The Office of the Chief Public Health Officer (OCHPO) announced Sunday that another case of COVID-19 has been identified in Yellowknife.

In a news release issued just before noon, the OCPHO said the infected person was a contact of a previously reported case. That brings the number of active cases in the capitol to six. There are also two active cases in Fort Smith, for a total of eight in the N.W.T.

The most recent Yellowknife case is part of a cluster of five cases in the city, said public health. The OCPHO said they've now identified 90 people who are contacts of the cluster. Late last week, MLA Steve Norn announced that he and a relative are two of those people who tested positive for the disease.

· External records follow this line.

(** X13 on the sample: two topics against none, 750 gas apart. *)
Lemma log_n_topic_fee_linear_witness :
  gas_left (frame (log_n (C:=Sample.collaborators) Sample.frame2 0))
  - gas_left (frame (log_n (C:=Sample.collaborators) Sample.frame2 2))
  = 375 * (Z.of_nat 2 - Z.of_nat 0).
Proof.
  apply (log_n_topic_fee_linear (C:=Sample.collaborators)
           Sample.frame2 0%nat 2%nat).
  - vm_compute. reflexivity.
  - vm_compute. reflexivity.
Defined.
(** A manifest that registers every configured project but unocss. *)
Definition partial_manifest : string :=
  manifest_entry "sources/vue" +:+ manifest_entry "sources/nuxt" +:+
  manifest_entry "sources/vite" +:+ manifest_entry "vendor/slidev" +:+
  manifest_entry "vendor/vueuse" +:+ manifest_entry "vendor/vue-best-practices".

Definition partial_fs : FS := <[ [".gitmodules"] := File partial_manifest ]> demo_fs.
Definition partial : State Git := {| st_fs := partial_fs; st_env := demo_git |}.

Example partial_init_execs :
  execs (trace (initSubmodules Git git select_all no_fault meta_submodules meta_vendors partial))
  = [("git submodule add https://github.com/unocss/unocss sources/unocss", root)].
Proof. by vm_compute. Qed.

Lemma init_never_readds_witness :
  (forall cmd cwd,
      EExec cmd cwd
      ∈ trace (initSubmodules Git git select_all no_fault meta_submodules meta_vendors partial) ->
      exists q, q ∈ allProjects meta_submodules meta_vendors /\
                registered partial_fs (path q) = false /\
                cmd = add_command q /\ cwd = root) /\
  ((forall q, q ∈ allProjects meta_submodules meta_vendors ->
              registered partial_fs (path q) = true) ->
   initSubmodules Git git select_all no_fault meta_submodules meta_vendors partial
   = (Ret tt, partial, [ELogInfo "All submodules already initialized"])).
Proof.
  apply (init_never_readds Git git select_all no_fault meta_submodules meta_vendors partial).
  intros options selected [= <-]. done.
Defined.

Lemma init_cancel_no_side_effects_witness :
  let run := initSubmodules Git git select_cancel no_fault meta_submodules meta_vendors partial in
  result run = Ret tt /\ final run = partial /\
  trace run
  = [EMultiselect [{| name := "unocss"; url := "https://github.com/unocss/unocss";
                      type := Source; path := ["sources"; "unocss"] |}];
     ECancel "Cancelled"] /\
  Forall (fun ev => is_effect ev = false) (trace run).
Proof.
  apply (init_cancel_no_side_effects Git git select_cancel no_fault
           meta_submodules meta_vendors partial).
  - vm_compute. by left.
  - reflexivity.
Defined.

(** A manifest whose only entry is [sources/vue-router], and none at all. *)
Definition router_fs : FS := <[ [".gitmodules"] := File (manifest_entry "sources/vue-router") ]> demo_fs.
Definition router : State Git := {| st_fs := router_fs; st_env := demo_git |}.

Definition vue_project : Project :=
  {| name := "vue"; url := "https://github.com/vuejs/docs"; type := Source;
     path := ["sources"; "vue"] |}.

Example router_hides_vue :
  registered router_fs (path vue_project) = true /\
  Js.includes (manifest_entry "sources/vue-router") "path = sources/vue
" = false.
Proof. by vm_compute. Qed.

Lemma init_substring_test_witness :
  (vue_project ∈ existing_in meta_submodules meta_vendors router_fs /\
   forall options,
     EMultiselect options
     ∈ trace (initSubmodules Git git select_all no_fault meta_submodules meta_vendors router) ->
     vue_project ∉ options) /\
  (submoduleExists Git (path vue_project) demo = (Ret false, demo, []) /\
   new_in meta_submodules meta_vendors demo_fs = allProjects meta_submodules meta_vendors /\
   EMultiselect (allProjects meta_submodules meta_vendors)
   ∈ trace (initSubmodules Git git select_all no_fault meta_submodules meta_vendors demo)).
Proof.
  split.
  - apply (init_substring_test Git git select_all no_fault meta_submodules meta_vendors
             router vue_project ltac:(by left))
      with (content := manifest_entry "sources/vue-router")
           (before := "[submodule " +:+ quote +:+ "sources/vue-router" +:+ quote +:+ "]"
                      +:+ newline +:+ "	")
           (more := "-router")
           (rest := newline +:+ "	url = https://example.org/sources/vue-router" +:+ newline);
      by vm_compute.
  - apply (init_substring_test Git git select_all no_fault meta_submodules meta_vendors
             demo vue_project ltac:(by left)).
    by vm_compute.
Defined.

(** Offline every add fails, and every selected project is tried all the
    same. *)
Example offline_init_trace :
  trace (for_of Git [vue_project] (addSubmodule Git git no_fault) offline)
  = [ESpinnerStart "Adding submodule: vue"; EMkdir ["sources"];
     EExec "git submodule add https://github.com/vuejs/docs sources/vue" root;
     ESpinnerStop "Failed to add vue: Error: Command failed"].
Proof. by vm_compute. Qed.

Lemma init_add_failure_continues_witness :
  let run := initSubmodules Git git select_all no_fault meta_submodules meta_vendors offline in
  result run = Ret tt /\
  execs (trace run) = map add_exec (allProjects meta_submodules meta_vendors) /\
  (forall project st',
      project ∈ allProjects meta_submodules meta_vendors ->
      exists fs0 r fs1 env1 before,
        git (add_command project) root fs0 (st_env st') = (r, fs1, env1) /\
        addSubmodule Git git no_fault project st'
        = (Ret tt, {| st_fs := fs1; st_env := env1 |},
           before ++ [EExec (add_command project) root;
                      ESpinnerStop (stop_message project r)])).
Proof.
  apply (init_add_failure_continues Git git select_all no_fault meta_submodules meta_vendors
           offline (allProjects meta_submodules meta_vendors)).
  - by vm_compute.
  - by vm_compute.
  - intros q Hq. apply list_elem_of_In. apply list_elem_of_In in Hq. exact Hq.
  - reflexivity.
  - reflexivity.
Defined.

(** A root directory in which [sources] cannot be created. *)
Definition sources_fault (p : fpath) : bool := bool_decide (p = ["sources"]).

(** The claim C8 has a failure to prepare the parent directory reported
    and the loop going on: the exception of [mkdirSync] leaves [init] at the
    first project, before any command is run, and no other selected project
    is reached. *)
Lemma init_add_failure_continues_counterexample :
  let run := initSubmodules Git git select_all sources_fault meta_submodules meta_vendors demo in
  result run = Throw "Error: mkdirSync" /\
  execs (trace run) = [] /\
  (ESpinnerStart "Adding submodule: nuxt" ∉ trace run) /\
  trace run
  = [EMultiselect (allProjects meta_submodules meta_vendors);
     ESpinnerStart "Adding submodule: vue"; EMkdir ["sources"]].
Proof.
  cbv zeta. split; [by vm_compute|]. split; [by vm_compute|]. split; [|by vm_compute].
  intros Hin. vm_compute in Hin.
  repeat (apply elem_of_cons in Hin as [Hin|Hin]; [discriminate Hin|]).
  by apply elem_of_nil in Hin.
Qed.
Lemma bcast_index_same (s idx : list nat) :
  in_bounds idx s -> Jnp.bcast_index s idx = idx.
Proof.
  intros Hb. unfold Jnp.bcast_index.
  rewrite (in_bounds_length Hb), Nat.sub_diag. cbn [skipn].
  induction Hb as [|i d idx s Hi _ IH]; [reflexivity|].
  cbn [zip_with]. rewrite IH. f_equal.
  destruct (Nat.eqb_spec d 1); lia.
Qed.

Lemma bcast_index_kept (mask : list bool) (s idx : list nat) :
  length mask = length s -> in_bounds idx s ->
  Jnp.bcast_index (Jnp.kept_shape mask s) idx = proj mask idx.
Proof.
  intros Hlen Hb. unfold Jnp.bcast_index, Jnp.kept_shape.
  rewrite length_zip_with, Hlen, Nat.min_id, (in_bounds_length Hb), Nat.sub_diag.
  cbn [skipn]. revert mask Hlen. unfold proj.
  induction Hb as [|i d idx s Hi _ IH]; intros [|r mask] Hlen;
    simpl in Hlen; try discriminate; [reflexivity|].
  cbn [zip_with]. rewrite IH by lia. f_equal.
  destruct r; [reflexivity|].
  destruct (Nat.eqb_spec d 1); lia.
Qed.

Lemma in_bounds_proj (mask : list bool) (s idx : list nat) :
  length mask = length s -> in_bounds idx s ->
  in_bounds (proj mask idx) (Jnp.kept_shape mask s).
Proof.
  intros Hlen Hb. revert mask Hlen. unfold proj, Jnp.kept_shape, in_bounds.
  induction Hb as [|i d idx s Hi _ IH]; intros [|r mask] Hlen;
    simpl in Hlen; try discriminate; cbn [zip_with]; constructor.
  - destruct r; lia.
  - apply IH. lia.
Qed.

Lemma broadcast_rev_same (s : list nat) : Jnp.broadcast_rev s s = Some s.
Proof.
  induction s as [|d s IH]; [reflexivity|].
  cbn [Jnp.broadcast_rev]. now rewrite IH, Nat.eqb_refl.
Qed.

Lemma broadcast_shapes_same (s : list nat) : Jnp.broadcast_shapes s s = Some s.
Proof.
  unfold Jnp.broadcast_shapes. rewrite broadcast_rev_same. cbn [option_map].
  now rewrite rev_involutive.
Qed.

Section NumericFacts.
Context {F : Type} `{Scalar F}.

Lemma binop_kept (f : F -> F -> F) (a b : ndarray F) (mask : list bool) :
  length mask = ndim a ->
  shape b = Jnp.kept_shape mask (shape a) ->
  Jnp.binop f a b
  = Ok (tabulate (shape a)
          (fun idx => f (get f0 a idx) (get f0 b (proj mask idx)))).
Proof.
  intros Hlen Hb. unfold Jnp.binop.
  rewrite Hb, broadcast_shapes_kept by assumption. f_equal.
  apply tabulate_ext. intros idx Hidx.
  now rewrite bcast_index_same, bcast_index_kept.
Qed.

Lemma binop_same (f : F -> F -> F) (a b : ndarray F) :
  shape b = shape a ->
  Jnp.binop f a b
  = Ok (tabulate (shape a) (fun idx => f (get f0 a idx) (get f0 b idx))).
Proof.
  intros Hb. unfold Jnp.binop. rewrite Hb, broadcast_shapes_same. f_equal.
  apply tabulate_ext. intros idx Hidx. now rewrite bcast_index_same.
Qed.

(** A one-element vector and a scalar array. *)
Lemma binop_one_scalar (f : F -> F -> F) (a b : ndarray F) :
  shape a = [1] -> shape b = [] ->
  Jnp.binop f a b
  = Ok (tabulate [1] (fun idx => f (get f0 a [0]) (get f0 b []))).
Proof.
  intros Ha Hb. unfold Jnp.binop. rewrite Ha, Hb. cbn. reflexivity.
Qed.

Lemma get_amap (f : F -> F) (a : ndarray F) (idx : list nat) :
  in_bounds idx (shape a) -> get f0 (amap f0 f a) idx = f (get f0 a idx).
Proof. intros Hb. unfold amap. now rewrite get_tabulate. Qed.
End NumericFacts.

(** ** Reductions: which elements a mean averages *)

Lemma map_flat_map {A B C : Type} (f : B -> C) (g : A -> list B) (l : list A) :
  map f (flat_map g l) = flat_map (fun a => map f (g a)) l.
Proof.
  induction l as [|a l IH]; [reflexivity|].
  cbn [flat_map]. now rewrite map_app, IH.
Qed.

Lemma filter_flat_map {A B : Type} (p : B -> bool) (g : A -> list B)
    (l : list A) :
  filter p (flat_map g l) = flat_map (fun a => filter p (g a)) l.
Proof.
  induction l as [|a l IH]; [reflexivity|].
  cbn [flat_map]. now rewrite filter_app, IH.
Qed.

Lemma filter_map_comm {A B : Type} (p : B -> bool) (f : A -> B) (l : list A) :
  filter p (map f l) = map f (filter (fun a => p (f a)) l).
Proof.
  induction l as [|a l IH]; [reflexivity|].
  cbn [map filter]. destruct (p (f a)); cbn [map]; now rewrite IH.
Qed.

Lemma filter_false {A : Type} (l : list A) : filter (fun _ => false) l = [].
Proof. induction l; auto. Qed.

Lemma flat_map_single {B : Type} (g : nat -> list B) (i0 s d : nat) :
  s <= i0 < s + d ->
  flat_map (fun i => if i =? i0 then g i else []) (seq s d) = g i0.
Proof.
  revert s. induction d as [|d IH]; intros s Hi; [lia|].
  cbn [seq flat_map]. destruct (Nat.eqb_spec s i0) as [->|Hne].
  - assert (Hrest : forall k n, i0 < k ->
               flat_map (fun i => if i =? i0 then g i else []) (seq k n) = []).
    { clear. intros k n. revert k. induction n as [|n IHn]; intros k Hk;
        [reflexivity|].
      cbn [seq flat_map]. destruct (Nat.eqb_spec k i0); [lia|].
      rewrite IHn by lia. reflexivity. }
    rewrite Hrest by lia. apply app_nil_r.
  - cbn [app]. apply IH. lia.
Qed.
(** The [switch (wageFilter)]; a tag with no [case] filters nothing. *)
Definition wageBand (tag : jsstring) (j : JobRecord) : bool :=
  if str_eqb tag (js "listed") then
    match wage j with Some w => negb (Qle_bool w 0) | None => false end
  else if str_eqb tag (js "unlisted") then
    match wage j with Some w => Qeq_bool w 0 | None => true end
  else if str_eqb tag (js "150k+") then
    match wage j with Some w => Qle_bool 150000 w | None => false end
  else if str_eqb tag (js "100k-150k") then
    match wage j with
    | Some w => Qle_bool 100000 w && negb (Qle_bool 150000 w)
    | None => false
    end
  else if str_eqb tag (js "50k-100k") then
    match wage j with
    | Some w => Qle_bool 50000 w && negb (Qle_bool 100000 w)
    | None => false
    end
  else if str_eqb tag (js "under50k") then
    match wage j with
    | Some w => negb (Qle_bool w 0) && negb (Qle_bool 50000 w)
    | None => false
    end
  else true.

(** The setters [setWageFilter], [setDateFrom] and [setDateTo] of [App]. *)
Definition setWageFilter (tag : jsstring) (fs : FilterState) : FilterState :=
  mkFilterState (activeCategory fs) (selectedEmployers fs)
    (selectedLocations fs) (selectedStatuses fs) tag (dateFrom fs)
    (dateTo fs) (searchText fs).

The OCPHO defines "cluster" as cases that are close in time, geographic location or by common exposure. It says all contacts of the cases detected last week have been notified and "there are not any identified public exposures."

One case in Yellowknife is not part of the same cluster, said the OCPHO. That case was one of three announced Friday, is related to international travel, and has no contacts, said public health.

Update on Canadian North flight

On Saturday, Nunavut's chief public health officer announced that two people with COVID-19 infections boarded Canadian North Flight 239 from Iqaluit to Rankin Inlet on April 23. The people did not know they had the disease when they took the flight.

The plane went on to Yellowknife, where seven passengers disembarked. The OCPHO said it has followed up with each of those people. It says the N.W.T. residents on the flight are required to self isolate and get tested.

Anyone who disembarked in Yellowknife who was only staying for 24 hours or less have been self-isolating until they continue on to their home province or territory.

The OCPHO says there is no risk to the public identified at this time.